2015-02-02 Thread Will Esser
Eugene,
Your points are well taken and mirror the argument I would expect the 
government to make.  Let me follow up with two points / questions to push on 
the  larger issue a bit:
(a) When you say you agree that the vaccination analysis might vary by specific 
vaccine, I assume you mean that the government might have a harder time proving 
a compelling governmental interest for some vaccines versus others when trying 
to argue against a religious exemption.  That analysis could vary based upon 
(i) how effective the vaccine is (for instance, the HPV vaccine only provides 
protection against 2 of the approximately 40 HPV viruses, although those 2 
appear to account for about 70% of the reported cervical and anal cancers 
related to HPV - 
http://www.cancer.gov/cancertopics/factsheet/Prevention/HPV-vaccine ); (ii) how 
contagious the disease is / how it spreads; and (iii) the seriousness of the 
effects of the disease (i.e. likelihood of death or serious long-term health 
consequences for those affected).  I think we are in agreement on this point, 
but would appreciate the confirmation.   
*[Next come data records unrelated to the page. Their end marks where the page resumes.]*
(* ===== verification/Merge.v ===== *)
(** The cross-target merge layer (host/bifrost/src/merge.rs): the N-ring
    merger that releases records of several guests in one order, and the
    reducer that folds their aggregation snapshots.

    Strings are their bytes.  [push] panics out of range; an overflowing
    [+=] of a checked build panics. *)

From stdpp Require Import relations.
From S2P Require Import Ordered Prelude.

Local Open Scope Z_scope.

(** ** The N-ring merger *)

Record TaggedRecord : Type := {
  target_id : bytes;
  gns : Z;
  source_seq : Z;
  payload : bytes
}.

Definition DEFAULT_LOOKBACK_NS : Z := 50000000.

Record SourceState : Type := {
  source_id : bytes;
  queue : list TaggedRecord
}.

Record MergedRing : Type := {
  sources : list SourceState;
  lookback_ns : Z
}.

Definition new (target_ids : list bytes) (lookback : Z) : MergedRing :=
  {| sources := map (fun id => {| source_id := id; queue := [] |}) target_ids;
     lookback_ns := lookback |}.
Definition with_default_lookback (target_ids : list bytes) : MergedRing :=
  new target_ids DEFAULT_LOOKBACK_NS.

Definition target_ids (m : MergedRing) : list bytes := map source_id (sources m).

Definition push {E} (source_idx : nat) (gns source_seq : Z) (payload : bytes) (m : MergedRing)
  : outcome E MergedRing :=
  match sources m !! source_idx with
  | None => Panic
  | Some src =>
      let r := {| target_id := source_id src; gns := gns; source_seq := source_seq;
                  payload := payload |} in
      Ret {| sources := <[source_idx := {| source_id := source_id src; queue := queue src ++ [r] |}]>
                          (sources m);
             lookback_ns := lookback_ns m |}
  end.

(** [iter().position(...)]. *)
Fixpoint position {A} (f : A -> bool) (l : list A) : option nat :=
  match l with
  | [] => None
  | x :: l => if f x then Some O else option_map S (position f l)
  end.

Definition push_by_id {E} (id : bytes) (gns source_seq : Z) (payload : bytes) (m : MergedRing)
  : outcome E (bool * MergedRing) :=
  match position (fun s => bool_decide (source_id s = id)) (sources m) with
  | None => Ret (false, m)
  | Some idx => m ← push idx gns source_seq payload m; Ret (true, m)
  end.

(** The tuple records are ordered by. *)
Definition record_key (r : TaggedRecord) : Z * (bytes * Z) :=
  (gns r, (target_id r, source_seq r)).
(b) The question I was raising with regard to the priest / nun hypothetical was 
whether the proposed action or inaction of the party seeking a religious 
exemption would (or should) affect the analysis in any way.  Using the MMR 
vaccine as an example, I can see the government saying that the actions or 
inactions of the religious objector are irrelevant because children can be 
exposed to the MMR viruses at all times regardless of what the parents or 
children otherwise do (i.e. there is no realistic way in our society to prevent 
exposure to a virus that spreads through nose, throat and mouth droplet 
transmission).  However, that same argument does not work as well with regard 
to HPV.  After all, as the government admits: The surest way to eliminate risk 
for genital HPV infection is to refrain from any genital contact with another 
individual. See Item 3 - 
http://www.cancer.gov/cancertopics/factsheet/Prevention/HPV-vaccine ) If a 
religious objector says, I've got a less restrictive way to deal with the 
problem, i.e. avoidance of extra-marital sexual activity, does the government 
get a pass on its burden by arguing that Everyone's doing it and we think you 
will too, no matter what you tell us?

 I recognize that the HPV vaccine may be an outlier on this, but I think it 
provides good material to try to figure out where the boundaries are in this 
debate over vaccinations and religious exemptions.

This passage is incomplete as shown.